··· Entries provided
(* ===== verification/ProbeScenarios.v ===== *)
(** * Concrete probes

    The gossiper [a:1] of the scenarios probes a node at 127.0.0.1 and the node
    [b:2], whose address is a name. *)
From stdpp Require Import relations.
From S2P Require Import Prelude Utils Bytes Header Node Broadcast Suspicion Messages FlatBuffers.
From S2P Require Import Codec Gossiper Membership Reports Protocol Dynamics Exchange Scenarios.
From S2P Require Import Timer UdpClient Probe.
Local Open Scope Z_scope.

#[local] Existing Instances memory codec.

(** Dotted decimal, for [asio::ip::address::from_string]. *)
Definition dotted (s : string) : bool :=
  forallb (fun c => let n := Z.of_nat (Ascii.nat_of_ascii c) in (n =? 46) || ((48 <=? n) && (n <=? 57)))
    (String.list_ascii_of_string s).

Definition c_record : node_state := report "127.0.0.1:3" "127.0.0.1" "3" 3 STATE_ALIVE "".
Definition c_probe : probe_op := (the (b_probe, a_idle) (probeNode BigEndian (blank mtu) c_record a_idle)).1.
Definition c_suspected : gossiper := state_after (on_probe_timeout c_probe) a_probing.
Definition c_client : AsyncClient := the (client_new []) (start_probe dotted 0 [] c_probe).

Lemma c_client_Ok : start_probe dotted 0 [] c_probe = Ok c_client.
Proof. by vm_compute. Qed.
Lemma c_times_out : on_probe_timeout c_probe a_probing = Ok (tt, c_suspected).
Proof. by vm_compute. Qed.

(** The ping is out after a millisecond. *)
Definition c_sent : probing :=
  the (mkProbing 0 c_client a_probing [])
    (drain BigEndian dotted c_probe 2
       (set_client (io Success (p_size c_probe) []) (mkProbing 1000000 c_client a_probing []))).

Lemma c_is_sent : rtc (probe_step BigEndian dotted c_probe) (mkProbing 0 c_client a_probing []) c_sent.
Proof.
  eapply rtc_l; [apply probe_client, (client_time _ _ _ 0 1000000); lia|].
  etrans; [eapply io_steps|]. eapply drain_steps.
  apply (the_Ok (mkProbing 0 c_client a_probing [])). by vm_compute.
Qed.

Lemma probe_callbacks_witness :
  log c_sent = [(1000000, SendFinish)] /\ p_timeout c_probe = 500 /\
  probe_calls (p_timeout c_probe) (log c_sent) /\
  forall t ec bytes h, exists r, handle t ec bytes h (client c_sent) = Ok r.
Proof.
  split; [by vm_compute|]. split; [by vm_compute|].
  exact (probe_callbacks BigEndian dotted c_probe 0 [] c_client a_probing c_sent ltac:(by vm_compute)
    ltac:(by vm_compute) ltac:(split; by vm_compute) c_client_Ok c_is_sent).
Defined.

Lemma probe_verdict_witness :
  exists w w', log w = [(1000000, SendFinish)] /\
    drain BigEndian dotted c_probe 2 (set_client (expire 501000000) (set_clock 501000000 w)) = Ok w' /\
  owner w' = c_suspected /\ log w' = [(1000000, SendFinish); (501000000, ReceiveTimeout)].
Proof.
  destruct (probe_verdict BigEndian dotted c_probe ltac:(by vm_compute) ltac:(by vm_compute)
    ltac:(split; by vm_compute) 0 1000000 501000000 [] c_client a_probing c_client_Ok)
    as (w & _ & _ & Hl & Hsilent & _).
  destruct (Hsilent ltac:(by vm_compute) c_suspected c_times_out) as (w' & H1 & H2 & H3).
  exists w, w'. split; [exact Hl|]. split; [exact H1|]. split; [exact H2|exact H3].
Defined.

(** [b:2]'s address is [b]: a name. *)
Definition b_client : AsyncClient := the (client_new []) (start_probe dotted 0 [] b_probe).
Lemma b_client_Ok : start_probe dotted 0 [] b_probe = Ok b_client.
Proof. by vm_compute. Qed.

Lemma probe_of_a_name_terminates_witness :
  socket_ops b_client = [] /\
  drain BigEndian dotted b_probe 1 (set_client (expire 500000000) (mkProbing 500000000 b_client a_probing [])) =
    Crash Terminated.
Proof.
  exact (probe_of_a_name_terminates BigEndian dotted b_probe 0 500000000 [] b_client a_probing
    ltac:(by vm_compute) ltac:(by vm_compute) ltac:(split; by vm_compute) b_client_Ok ltac:(by vm_compute)).
Defined.
(** * PasswordManagementSection: a shallow embedding and its properties

    The development follows
    [src/components/members/password/PasswordManagementSection.tsx].

    Conventions of the embedding.
    - A JavaScript [Date] is the integer number of milliseconds since the
      epoch it wraps ([getTime()]), a [Z]; a [Date | null] prop is an
      [option Z].  Every quantity the component computes from dates stays
      well inside the range where double arithmetic on integers is exact,
      so [Math.floor (a / b)] is [Z.div] and [a % b] on a positive [a] is
      [Z.modulo].
    - The failed-attempt count is an integer [Z].
    - The component's three [useState] cells are the record [State].
    - What is on screen is the last committed render, so the world keeps
      the clock reading of that render ([rendered_at]) and the view is the
      render function applied to it.  A state setter called with a value
      equal to the current one does not re-render (React's bail-out).
    - [formatDistanceToNow] (date-fns) and [Date.prototype.toISOString] are
      library functions: they are parameters of the development. *)

From Stdlib Require Import ZArith List String Ascii Bool Lia.
From Stdlib Require Import DecimalString DecimalZ DecimalPos.
Import ListNotations.
Local Open Scope string_scope.
Local Open Scope Z_scope.

(** ** Props and local state *)

Record Props : Type := mkProps {
  memberId : string;
  memberNumber : string;
  memberName : string;
  passwordSetAt : option Z;
  failedLoginAttempts : Z;
  lockedUntil : option Z;
  passwordResetRequired : bool
}.

Record State : Type := mkState {
  showResetDialog : bool;
  isUnlocking : bool;
  timeRemaining : option string
}.

(** [useState(false)], [useState(false)], [useState<string | null>(null)]. *)
Definition initialState : State := mkState false false None.

Definition setShowResetDialog (b : bool) (s : State) : State :=
  mkState b (isUnlocking s) (timeRemaining s).

Definition setIsUnlocking (b : bool) (s : State) : State :=
  mkState (showResetDialog s) b (timeRemaining s).

Definition setTimeRemaining (t : option string) (s : State) : State :=
  mkState (showResetDialog s) (isUnlocking s) t.

(** ** Numbers in template literals *)

(** [`${n}`] for an integer [n]: its decimal numeral. *)
Definition numberToString (n : Z) : string :=
  NilZero.string_of_int (Z.to_int n).

(** ** Password age (lines 38-42) *)

Inductive AgeStatus : Type := warning | success.

(** [1000 * 60 * 60 * 24] *)
Definition msPerDay : Z := 1000 * 60 * 60 * 24.

Definition passwordAgeInDays (setAt : option Z) (now : Z) : Z :=
  match setAt with
  | Some t => (now - t) / msPerDay
  | None => 0
  end.

Definition passwordAgeStatus (setAt : option Z) (now : Z) : AgeStatus :=
  if 90 <? passwordAgeInDays setAt now then warning else success.

(** The colour word spliced into the class name (line 125). *)
Definition ageColour (a : AgeStatus) : string :=
  match a with warning => "yellow" | success => "green" end.

(** [`bg-${c}-500/10 text-${c}-500`] *)
Definition passwordBadgeClass (a : AgeStatus) : string :=
  "bg-" ++ ageColour a ++ "-500/10 text-" ++ ageColour a ++ "-500".

(** ** Battery icon (lines 45-50) *)

Inductive IconName : Type :=
  | BatteryFull | BatteryMedium | BatteryLow | BatteryWarning
  | Lock | LockKeyhole | Key | RefreshCw.

Record Icon : Type := mkIcon {
  icon_name : IconName;
  icon_class : string
}.

Definition BatteryIcon (failed : Z) : Icon :=
  if failed =? 0 then mkIcon BatteryFull "w-4 h-4 text-green-500"
  else if failed <=? 2 then mkIcon BatteryMedium "w-4 h-4 text-yellow-500"
  else if failed <=? 4 then mkIcon BatteryLow "w-4 h-4 text-orange-500"
  else mkIcon BatteryWarning "w-4 h-4 text-red-500".

(** ** The countdown string (lines 56-68) *)

(** What [updateTimer] hands to [setTimeRemaining] when the interval's
    closure holds the expiry [until] and the clock reads [now]. *)
Definition countdown (until now : Z) : option string :=
  let diff := until - now in
  if diff <=? 0 then None
  else
    let minutes := diff / (1000 * 60) in
    let seconds := (diff mod (1000 * 60)) / 1000 in
    Some (numberToString minutes ++ "m " ++ numberToString seconds ++ "s").
(** C2: the script reads neither [sys.argv] nor [os.environ], and whatever
    the process and the framework are, it builds its calls from the embedded
    constants.  The first call of every run is [pipeline] with the task, the
    model "EleutherAI/gpt-neo-2.7B" and device 0; when [pipeline] returns a
    generator with a tokenizer, the second call is that generator with the
    prompt "EleutherAI has", sampling on, minimum length 50, maximum length
    100, temperature 0.7, one returned sequence and the pad token of the
    tokenizer; otherwise no further call is made.  No recorded call carries
    other values. *)
Theorem C2_request_from_constants fw ps σ :
  reads_no_input (script (Σ := Σ)) /\
  Forall constants_of_call (trace (run fw ps σ).2) /\
  trace (run fw ps σ).2 !! 0%nat
    = Some (Initialized
              {| task := "text-generation";
                 model := "EleutherAI/gpt-neo-2.7B";
                 device := 0 |}) /\
  match pipeline fw
          {| task := "text-generation";
             model := "EleutherAI/gpt-neo-2.7B";
             device := 0 |} σ
  with
  | (inr g, _) =>
      match tokenizer g with
      | Some t =>
          trace (run fw ps σ).2 !! 1%nat
          = Some (Generated g
                    {| prompt := "EleutherAI has";
                       do_sample := true;
                       min_length := 50;
                       max_length := 100;
                       temperature := lit_0_7;
                       num_return_sequences := 1;
                       pad_token_id := eos_token_id t |})
      | None => length (trace (run fw ps σ).2) = 1%nat
      end
  | (inl _, _) => length (trace (run fw ps σ).2) = 1%nat
  end.
Proof.
  split; [apply reads_no_input_script|].
  change {| task := "text-generation"; model := "EleutherAI/gpt-neo-2.7B";
            device := 0 |} with config.
  run_cases fw ps σ;
    (split; [repeat constructor|]); (split; reflexivity).
Qed.


(** C9: the pad token of the request is read from the tokenizer of the
    generator Initialize returned.  When that generator has a tokenizer, the
    second call of the run is Generate on that generator with
    [pad_token_id] equal to the tokenizer's [eos_token_id]; and no recorded
    call carries any other pad token. *)
Theorem C9_pad_token_from_tokenizer fw ps σ :
  Forall (pad_from_tokenizer fw σ) (trace (run fw ps σ).2) /\
  match pipeline fw config σ with
  | (inr g, _) =>
      match tokenizer g with
      | Some t =>
          exists req,
            trace (run fw ps σ).2 !! 1%nat = Some (Generated g req) /\
            pad_token_id req = eos_token_id t
      | None => trace (run fw ps σ).2 = [Initialized config]
      end
  | (inl _, _) => trace (run fw ps σ).2 = [Initialized config]
  end.
Proof.
  run_cases fw ps σ;
    try (split; [repeat constructor | reflexivity]);
    (assert (Hpad : pad_from_tokenizer fw σ
                     (Generated g (request (eos_token_id t))))
       by (split; [exists σ1; exact Hp
                  | exists t; split; [exact Ht | reflexivity]]));
    (split; [trace_forall Hpad | eexists; split; reflexivity]).
Qed.

(** C10: the request the script builds meets the spec's preconditions of
    Generate whatever the pad token is (50 <= 100, 0 < 0.7 <= 1, 0 < 1); on
    it, Generate with the spec's check in front is the same program as the
    script's Generate, so the check's error branch is never taken; and every
    Generate call recorded in a run carries a valid request. *)
Theorem C10_request_is_valid fw ps σ :
  (forall eos, valid_request (request eos) = true) /\
  (forall (g : Generator Σ) eos,
     checked_Generate g (request eos) = Generate g (request eos)) /\
  Forall valid_call (trace (run fw ps σ).2).
Proof.
  split; [reflexivity|]. split; [reflexivity|].
  run_cases fw ps σ; repeat constructor.
Qed.

End Claims.

(** ** The claims on sample runs *)



(** The same assumptions hold of [accented_framework]; under an ASCII
    standard output the run ends with the error of [print] and prints
    nothing, and under Latin-1 it prints other bytes than under UTF-8. *)
Example accented_runs :
  Forall (text_begins_with "EleutherAI has")
    [({[ "generated_text" := "EleutherAI has café" ]} : record)] /\
  (run accented_framework ascii_process 0%nat).1 = inl UnicodeEncodeError /\
  stdout (run accented_framework ascii_process 0%nat).2 = "" /\
  stdout (run accented_framework no_process 0%nat).2
    = "EleutherAI has café" +:+ String LF "" /\
  stdout (run accented_framework latin1_process 0%nat).2
    = "EleutherAI has caf" +:+ String (ascii_of_nat 233) (String LF "").
Proof.
  split; [|repeat split].
  apply List.Forall_cons; [|apply List.Forall_nil].
  exists "EleutherAI has café". split; reflexivity.
Qed.








(** ** Sanity checks of the model *)

(** A program that does read its arguments is told apart by them: the
    noninterference of the script is not an artefact of [exec]. *)
Example print_argv_interferes :
  stdout (exec offline_framework no_process print_argv (initial 0%nat)).2
  <> stdout (exec offline_framework busy_process print_argv (initial 0%nat)).2.
Proof. vm_compute. discriminate. Qed.

(** The pad token follows the tokenizer: two frameworks whose tokenizers
    differ lead to two different requests. *)
Example pad_token_follows_tokenizer :
  trace (run (echo_framework (Some 50256) "") no_process 0%nat).2 !! 1%nat
    = Some (Generated (echo_generator (Some 50256) "") (request (Some 50256)))
  /\
  trace (run (echo_framework (Some 2) "") no_process 0%nat).2 !! 1%nat
    = Some (Generated (echo_generator (Some 2) "") (request (Some 2)))
  /\
  trace (run (echo_framework None "") no_process 0%nat).2 !! 1%nat
    = Some (Generated (echo_generator None "") (request None)).
Proof. repeat split. Qed.

(** A run against a hub that cannot be reached: the error of Initialize ends
    the process, and nothing is printed. *)
Example offline_run :
  run offline_framework busy_process 0%nat
  = (inl ModelLoadError,
     {| ext := 1%nat; stdout := ""; trace := [Initialized config] |}).
Proof. reflexivity. Qed.

(** Without a standard output the run completes and nothing is written. *)
Example closed_stdout_run :
  (run accented_framework closed_process 0%nat).1 = inr tt /\
  stdout (run accented_framework closed_process 0%nat).2 = "" /\
  map stage_of (trace (run accented_framework closed_process 0%nat).2)
  = [StInitialize; StGenerate; StReport].
Proof. repeat split. Qed.

(** ** Edge behaviour of the script *)

Section Edges.

Context {Σ : Type}.
Implicit Types (fw : Framework Σ) (ps : Process) (σ : Σ) (st : State Σ).

(** X1: when the first record has no 'generated_text' key, Report fails with
    KeyError('generated_text') and leaves the state as it was: nothing is
    printed, and the records after the first are not consulted for a text. *)
Theorem X1_Report_missing_text fw ps st (r : record) (rest : list record) :
  r !! "generated_text" = None ->
  exec fw ps (Report (r :: rest)) st = (inl (KeyError "generated_text"), st).
Proof. intros Hr. rewrite exec_Report, Hr. reflexivity. Qed.

(** X2: when the generator [pipeline] returned has no tokenizer, the read of
    [generator.tokenizer.eos_token_id] fails while the arguments are being
    evaluated: the process ends with AttributeError, the generator has not
    been called, and nothing has been printed. *)
Theorem X2_missing_tokenizer fw ps σ (g : Generator Σ) σ1 :
  pipeline fw config σ = (inr g, σ1) ->
  tokenizer g = None ->
  run fw ps σ =
    (inl (AttributeError "eos_token_id"),
     {| ext := σ1; stdout := ""; trace := [Initialized config] |}).
Proof. intros Hp Ht. rewrite run_unfold, Hp, Ht. reflexivity. Qed.





End Edges.

(** X1 on a result whose second record does have a text. *)
Lemma X1_Report_missing_text_witness :
  exec offline_framework no_process
    (Report [({[ "score" := "0.5" ]} : record);
             ({[ "generated_text" := "second" ]} : record)])
    (initial 0%nat)
  = (inl (KeyError "generated_text"), initial 0%nat).
Proof.
  apply (X1_Report_missing_text offline_framework no_process (initial 0%nat)
           ({[ "score" := "0.5" ]} : record)
           [({[ "generated_text" := "second" ]} : record)]).
  reflexivity.
Defined.

(** X2 on the generator without tokenizer. *)
Lemma X2_missing_tokenizer_witness :
  run bare_framework no_process 0%nat =
    (inl (AttributeError "eos_token_id"),
     {| ext := 1%nat; stdout := ""; trace := [Initialized config] |}).
Proof.
  apply (X2_missing_tokenizer bare_framework no_process 0%nat
           bare_generator 1%nat); reflexivity.
Defined.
······
Return, please, the lines of the data from the first through the line containing "From stdpp Require Import relations.", both kept, exactly as they stand and nothing more.

(* ===== verification/ProbeScenarios.v ===== *)
(** * Concrete probes

    The gossiper [a:1] of the scenarios probes a node at 127.0.0.1 and the node
    [b:2], whose address is a name. *)
From stdpp Require Import relations.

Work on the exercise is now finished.